▶ What to work on:
In the data below, the answer is the run of lines from the line containing "ok_keys : map_Forall" through the line containing "ok_sandboxes : map_Forall", both included; print it exactly and nothing else.

<<<<

(* ===== verification/DurableProofs.v ===== *)
(** * The store's durable state: properties *)

From Stdlib Require Import ZArith Lia.
From S2P Require Import Prelude GoStrings GoTime GoFloat ClusterModel SchedulerState Mutation Preemption Reservation ReservationProofs Transaction Intents Projection ProviderEvents DurableState.
From stdpp Require Import options.

Local Open Scope Z_scope.

(** ** Maps rebuilt from their values *)

Section InsertAll.
Context {A B K : Type} `{Countable K} (key : A → K) (f : A → B).

Definition insert_all (m : gmap K B) (l : list A) : gmap K B := foldl (λ m a, <[key a := f a]> m) m l.

(** When the elements agree with one map, the order of insertion does not matter. *)
Lemma insert_all_lookup (M m : gmap K B) l k x :
  (∀ a, a ∈ l → M !! key a = Some (f a)) → m ⊆ M →
  insert_all m l !! k = Some x ↔ m !! k = Some x ∨ ∃ a, a ∈ l ∧ key a = k ∧ f a = x.
Proof using.
  revert m. induction l as [|a l IH]; intros m HM Hsub; simpl; [set_solver|].
  assert (Ha : M !! key a = Some (f a)) by (apply HM; set_solver).
  rewrite IH; [|set_solver|by apply insert_subseteq_l]. rewrite lookup_insert_Some. split.
  - intros [[[<- <-]|[_ Hm]]|(b & Hb & <- & <-)]; [right; exists a|by left|right; exists b]; set_solver.
  - intros [Hm|(b & Hb & <- & <-)].
    + left. destruct (decide (key a = k)) as [<-|Hne]; [|by right]. left. split; [done|].
      eapply lookup_weaken in Hm; [|done]. congruence.
    + apply elem_of_cons in Hb as [->|Hb]; [by left; left|]. right. by exists b.
Qed.

End InsertAll.

Section ValuesBy.
Context {K A : Type} `{Countable K} (less : K → K → bool).

Lemma elem_of_values_by (m : gmap K A) a : a ∈ values_by less m ↔ ∃ k, m !! k = Some a.
Proof using.
  unfold values_by. rewrite list_elem_of_omap. split; [intros (k & _ & Hk); by exists k|]. intros [k Hk]. exists k.
  split; [|done]. rewrite elem_of_sort_by, elem_of_elements, elem_of_dom. by exists a.
Qed.

(** Inserting the values of a map, in whatever order, gives it back. *)
Lemma insert_members (key : A → K) (m : gmap K A) l :
  (∀ a, a ∈ l ↔ ∃ k, m !! k = Some a) → map_Forall (λ k a, key a = k) m → insert_all key (λ a, a) ∅ l = m.
Proof using.
  intros Hl Hm. apply map_eq. intros k. apply option_eq. intros a.
  rewrite (insert_all_lookup _ _ m); [| |apply map_empty_subseteq].
  - rewrite lookup_empty. split.
    + intros [?|(b & [k' Hb]%Hl & <- & <-)]; [done|]. by rewrite (Hm _ _ Hb).
    + intros Ha. right. exists a. split_and!; [apply Hl; by exists k|by apply Hm|done].
  - intros b [k' Hb]%Hl. by rewrite (Hm _ _ Hb).
Qed.

Lemma insert_values (key : A → K) (m : gmap K A) :
  map_Forall (λ k a, key a = k) m → insert_all key (λ a, a) ∅ (values_by less m) = m.
Proof using. apply insert_members. apply elem_of_values_by. Qed.

End ValuesBy.

(** ** Well-formed states *)

(** An instant a cursor can hold: none, or one that survives export. *)
Definition instant_ok (t : Z) : Prop := t = zero_time ∨ Timestamp_valid (timestamp_New t) = true.

Definition cursor_ok (c : providerSandboxCursor) : Prop :=
  instant_ok (cu_occurredAt c) ∧ rememberSandboxCursorIdentity c = c ∧
  ("" ∉ seenEventIDs c) ∧ ("" ∉ seenIdempotency c).

Section WellFormed.
Context (timestamp_error : Timestamp → string) (duration_error : Duration → string).

Record state_ok (s : State) : Prop := {
  ok_intents : map_Forall (λ k i, intent_key i = k ∧
    validateIntentStructure timestamp_error duration_error (Some i) = Ok i) (st_intents s);
  ok_keys : map_Forall (λ _ i, idempotencyKeys s !! in_idempotency_key i =
    Some (mkIdentity (intent_key i) (in_version i) i)) (st_intents s);
  ok_identities : map_Forall (λ k x, in_idempotency_key (id_intent x) = k ∧ id_key x = intent_key (id_intent x) ∧
    id_version x = in_version (id_intent x)) (idempotencyKeys s);
  ok_reservations : map_Forall (λ id r, plan_id (res_plan r) = id ∧ id ≠ "") (st_reservations s);
  ok_transactions : map_Forall (λ id r, TransactionID r = id ∧ validateTransactionRecord r = Ok tt) (st_transactions s);
  ok_sandboxes : map_Forall (λ id sb, sandbox_id sb = id ∧ id ≠ "" ∧
    ∃ c, sandboxCursors (providerProjection s) !! id = Some c ∧ sb_generation sb ≤ cu_generation c)
    (sandboxes (providerProjection s));
  ok_cursors : map_Forall (λ id c, id ≠ "" ∧ cursor_ok c) (sandboxCursors (providerProjection s));
}.

(** ** The round trip *)

Lemma timestampTime_New t : Timestamp_valid (timestamp_New t) = true → timestampTime (Some (timestamp_New t)) = t.
Proof. intros H. unfold timestampTime. rewrite H. apply AsTime_New. Qed.

Lemma stringSet_sorted (s : gset string) : "" ∉ s → stringSet (sort_strings (elements s)) = s.
Proof.
  intros Hs. apply set_eq. intros x. unfold stringSet, sort_strings.
  rewrite elem_of_list_to_set, list_elem_of_filter, elem_of_sort_by, elem_of_elements. split; [by intros [_ H]|].
  intros Hx. split; [|done]. by intros ->.
Qed.

Lemma restore_export_cursor c : cursor_ok c → restore_cursor (export_cursor c) = c.
Proof.
  intros (Ht & Hr & H1 & H2). unfold restore_cursor, export_cursor. cbn [ps_Generation ps_ProviderRevision ps_EventID ps_IdempotencyKey ps_OccurredAt SeenEventIDs SeenIdempotencyKeys].
  rewrite !stringSet_sorted by done.
  assert (E : timestampTime (if IsZero (cu_occurredAt c) then None else Some (timestamp_New (cu_occurredAt c))) = cu_occurredAt c).
  { unfold IsZero. destruct (Z.eqb_spec (cu_occurredAt c) zero_time) as [->|Hne]; [done|].
    destruct Ht as [|Ht]; [done|]. by apply timestampTime_New. }
  rewrite E. destruct c. exact Hr.
Qed.

Lemma restore_sandboxes_all m l :
  Forall (λ s, sandbox_id s ≠ "" ∧ m !! sandbox_id s = None) l → NoDup (sandbox_id <$> l) →
  restore_sandboxes m (Some <$> l) = Ok (insert_all sandbox_id (λ s, s) m l).
Proof.
  revert m. induction l as [|s l IH]; intros m Hl Hnd; simpl; [done|].
  apply Forall_cons_1 in Hl as [[Hne Hn] Hl]. apply NoDup_cons in Hnd as [Hs Hnd].
  rewrite (bool_decide_false (sandbox_id s = "")) by done.
  rewrite (bool_decide_false (is_Some _)) by (rewrite Hn; by intros []). simpl. apply IH; [|done].
  apply Forall_forall. intros s' Hs'. rewrite Forall_forall in Hl. destruct (Hl s' Hs') as [? Hn']. split; [done|].
  rewrite lookup_insert_ne; [done|]. intros E. apply Hs. rewrite E. by apply list_elem_of_fmap_2.
Qed.

Lemma values_by_NoDup {A} (key : A → string) (m : gmap string A) :
  map_Forall (λ k a, key a = k) m → NoDup (key <$> values_by str_ltb m).
Proof.
  intros Hm. unfold values_by. assert (Hnd : NoDup (sort_by str_ltb (elements (dom m)))).
  { rewrite sort_by_perm. apply NoDup_elements. }
  induction Hnd as [|k ks Hk _ IH]; simpl; [constructor|]. destruct (m !! k) as [a|] eqn:Ha; [|done]. simpl.
  constructor; [|done]. rewrite (Hm _ _ Ha). intros (b & Hb & Hin)%list_elem_of_fmap.
  apply list_elem_of_omap in Hin as (k' & Hk' & Hl). rewrite (Hm _ _ Hl) in Hb. by subst k'.
Qed.

Lemma restore_intents_all s l :
  Forall (λ i, validateIntentStructure timestamp_error duration_error (Some i) = Ok i) l →
  restore_intents timestamp_error duration_error s (Some <$> l) =
    (s <| st_intents := insert_all intent_key (λ i, i) (st_intents s) l |>
       <| idempotencyKeys := insert_all in_idempotency_key (λ i, mkIdentity (intent_key i) (in_version i) i) (idempotencyKeys s) l |>, None).
Proof.
  revert s. induction l as [|i l IH]; intros s Hl; [by destruct s|]. apply Forall_cons_1 in Hl as [Hi Hl].
  rewrite fmap_cons. cbn [restore_intents]. rewrite Hi. rewrite IH by done. done.
Qed.

Lemma restore_reservations_all s l :
  Forall (λ r, plan_id (res_plan r) ≠ "") l →
  restore_reservations s (reservation_record <$> l) =
    (s <| st_reservations := insert_all (λ r, plan_id (res_plan r)) (λ r, r) (st_reservations s) l |>, None).
Proof.
  revert s. induction l as [|r l IH]; intros s Hl; [by destruct s|]. apply Forall_cons_1 in Hl as [Hr Hl].
  rewrite fmap_cons. cbn [restore_reservations]. cbn [reservation_record rr_Plan]. rewrite bool_decide_false by done.
  rewrite IH by done. by destruct r.
Qed.

Lemma restore_transactions_all s l :
  Forall (λ r, validateTransactionRecord r = Ok tt) l →
  restore_transactions s l = (s <| st_transactions := insert_all TransactionID (λ r, r) (st_transactions s) l |>, None).
Proof.
  revert s. induction l as [|r l IH]; intros s Hl; [by destruct s|]. apply Forall_cons_1 in Hl as [Hr Hl].
  cbn [restore_transactions]. rewrite Hr, IH by done. done.
Qed.

Lemma values_by_Forall {K A} `{Countable K} (less : K → K → bool) (P : A → Prop) (m : gmap K A) :
  map_Forall (λ _ a, P a) m → Forall P (values_by less m).
Proof. intros Hm. apply Forall_forall. intros a [k Hk]%elem_of_values_by. by apply (Hm k a). Qed.

(** The projection is restored as it was. *)
Lemma restore_projection s :
  state_ok s → validateAndRestoreProviderProjection (ExportDurableState s) = Ok (providerProjection s).
Proof.
  intros Hs. unfold validateAndRestoreProviderProjection, ExportDurableState.
  cbn [ProjectedSandboxes SandboxCursors ResourceCursors]. set (p := providerProjection s).
  assert (Hsb : map_Forall (λ k a, sandbox_id a = k) (sandboxes p)) by (intros k a Ha; by apply (ok_sandboxes s Hs k a)).
  rewrite restore_sandboxes_all; [|apply values_by_Forall; intros k a Ha; rewrite lookup_empty; by split;
    [destruct (ok_sandboxes s Hs k a Ha) as (-> & ? & _)|]|by apply values_by_NoDup].
  rewrite insert_values by done. cbn [mbind Result_bind].
  assert (Hc : restore_cursor <$> (export_cursor <$> sandboxCursors p) = sandboxCursors p).
  { rewrite <-map_fmap_compose. etrans; [|apply map_fmap_id]. apply map_fmap_ext. intros k c Hc.
    apply restore_export_cursor. by apply (ok_cursors s Hs k c). }
  rewrite bool_decide_true.
  2: { apply eq_None_not_Some. rewrite lookup_fmap. intros [c Hl]. apply fmap_Some in Hl as (c' & Hl & _).
       by destruct (ok_cursors s Hs _ _ Hl). }
  cbn [guard_err mbind Result_bind].
  assert (Ht : forallb (λ kv : string * ProviderSandboxCursor, from_option Timestamp_valid true (ps_OccurredAt kv.2))
                 (map_to_list (export_cursor <$> sandboxCursors p)) = true).
  { apply forallb_forall. intros [k c] Hin%list_elem_of_In%elem_of_map_to_list. rewrite lookup_fmap in Hin.
    apply fmap_Some in Hin as (c' & Hl & ->). destruct (ok_cursors s Hs _ _ Hl) as (_ & Hi & _). simpl. unfold IsZero.
    destruct (Z.eqb_spec (cu_occurredAt c') zero_time); [done|]. simpl. by destruct Hi. }
  rewrite Ht, Hc. cbn [guard_err mbind Result_bind].
  assert (Hg : forallb (λ kv : string * Sandbox, match sandboxCursors p !! kv.1 with
                 | Some c => sb_generation kv.2 <=? cu_generation c | None => true end) (map_to_list (sandboxes p)) = true).
  { apply forallb_forall. intros [k sb] Hin%list_elem_of_In%elem_of_map_to_list. simpl.
    destruct (ok_sandboxes s Hs _ _ Hin) as (_ & _ & c & Hk & Hle). unfold p. rewrite Hk. lia. }
  rewrite Hg. cbn [guard_err mbind Result_bind]. f_equal.
  assert (Hu : sandboxCursors p ∪ (implied_cursor <$> sandboxes p) = sandboxCursors p).
  { apply map_eq. intros k. apply option_eq. intros c. rewrite lookup_union_Some_raw. split; [|by left].
    intros [|[Hn Hl]]; [done|]. rewrite lookup_fmap in Hl. apply fmap_Some in Hl as (sb & Hl & _).
    destruct (ok_sandboxes s Hs _ _ Hl) as (_ & _ & c' & Hc' & _). unfold p in Hn. congruence. }
  rewrite Hu. by destruct p.
Qed.

(** The exported state with its intents in another order. *)
Definition with_intents (l : list SchedulingIntent) (d : DurableState) : DurableState :=
  mkDurable (du_Snapshot d) (Some <$> l) (du_Reservations d) (du_Transactions d) (ProjectedSandboxes d) (ResourceCursors d)
    (SandboxCursors d).

Lemma restore_exported s target l :
  state_ok s → (∀ i, i ∈ l ↔ ∃ k, st_intents s !! k = Some i) →
  ∃ keys, Restore timestamp_error duration_error target (with_intents l (ExportDurableState s)) = (s <| idempotencyKeys := keys |>, None) ∧
    ∀ k x, keys !! k = Some x ↔
      idempotencyKeys s !! k = Some x ∧ st_intents s !! id_key x = Some (id_intent x).
Proof.
  intros Hs Hl. eexists. unfold Restore. cbn [du_Snapshot with_intents].
  change (validateAndRestoreProviderProjection (with_intents l (ExportDurableState s)))
    with (validateAndRestoreProviderProjection (ExportDurableState s)).
  rewrite restore_projection by done. cbn [du_Snapshot with_intents ExportDurableState du_Intents du_Reservations du_Transactions].
  rewrite restore_intents_all by (apply Forall_forall; intros i [k Hi]%Hl; by apply (ok_intents s Hs k i)).
  rewrite restore_reservations_all.
  2: { apply values_by_Forall. intros k r Hr. by destruct (ok_reservations s Hs k r Hr) as [-> ?]. }
  rewrite restore_transactions_all by (apply values_by_Forall; intros k r Hr; by apply (ok_transactions s Hs k r)).
  cbn. rewrite !insert_values, (insert_members _ _ _ Hl).
  - split; [by destruct s|]. intros k x. cbn. rewrite (insert_all_lookup _ _ (idempotencyKeys s)); [|intros i [k' Hi]%Hl; by apply (ok_keys s Hs k')|apply map_empty_subseteq].
    rewrite lookup_empty. split.
    + intros [?|(i & [k' Hi]%Hl & <- & <-)]; [done|]. split; [by apply (ok_keys s Hs k')|]. simpl.
      by rewrite (proj1 (ok_intents s Hs k' i Hi)).
    + intros [Hk Hi]. right. destruct (ok_identities s Hs k x Hk) as (Hk1 & Hk2 & Hk3). exists (id_intent x).
      split_and!; [apply Hl; by exists (id_key x)|done|]. rewrite <-Hk2, <-Hk3. by destruct x.
  - intros k i Hi. by apply (ok_intents s Hs k i).
  - intros k r Hr. by apply (ok_transactions s Hs k r).
  - intros k r Hr. by apply (ok_reservations s Hs k r).
Qed.

(** C34: Export and restore.  Whatever store it is restored into, the durable view of a
    well-formed state brings back its snapshot, intents, reservations, transactions and
    provider projection, and the idempotency keys of the intents still stored, but of no
    other publication. *)
Theorem export_restore_roundtrip s target :
  state_ok s →
  ∃ keys, Restore timestamp_error duration_error target (ExportDurableState s) = (s <| idempotencyKeys := keys |>, None) ∧
    ∀ k x, keys !! k = Some x ↔
      idempotencyKeys s !! k = Some x ∧ st_intents s !! id_key x = Some (id_intent x).
Proof.
  intros Hs. destruct (restore_exported s target (values_by key_less (st_intents s)) Hs) as (keys & Hr & Hk); [apply elem_of_values_by|].
  by exists keys.
Qed.

End WellFormed.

>>>>

▶ Output of the exercise:
  ok_keys : map_Forall (λ _ i, idempotencyKeys s !! in_idempotency_key i =
    Some (mkIdentity (intent_key i) (in_version i) i)) (st_intents s);
  ok_identities : map_Forall (λ k x, in_idempotency_key (id_intent x) = k ∧ id_key x = intent_key (id_intent x) ∧
    id_version x = in_version (id_intent x)) (idempotencyKeys s);
  ok_reservations : map_Forall (λ id r, plan_id (res_plan r) = id ∧ id ≠ "") (st_reservations s);
  ok_transactions : map_Forall (λ id r, TransactionID r = id ∧ validateTransactionRecord r = Ok tt) (st_transactions s);
  ok_sandboxes : map_Forall (λ id sb, sandbox_id sb = id ∧ id ≠ "" ∧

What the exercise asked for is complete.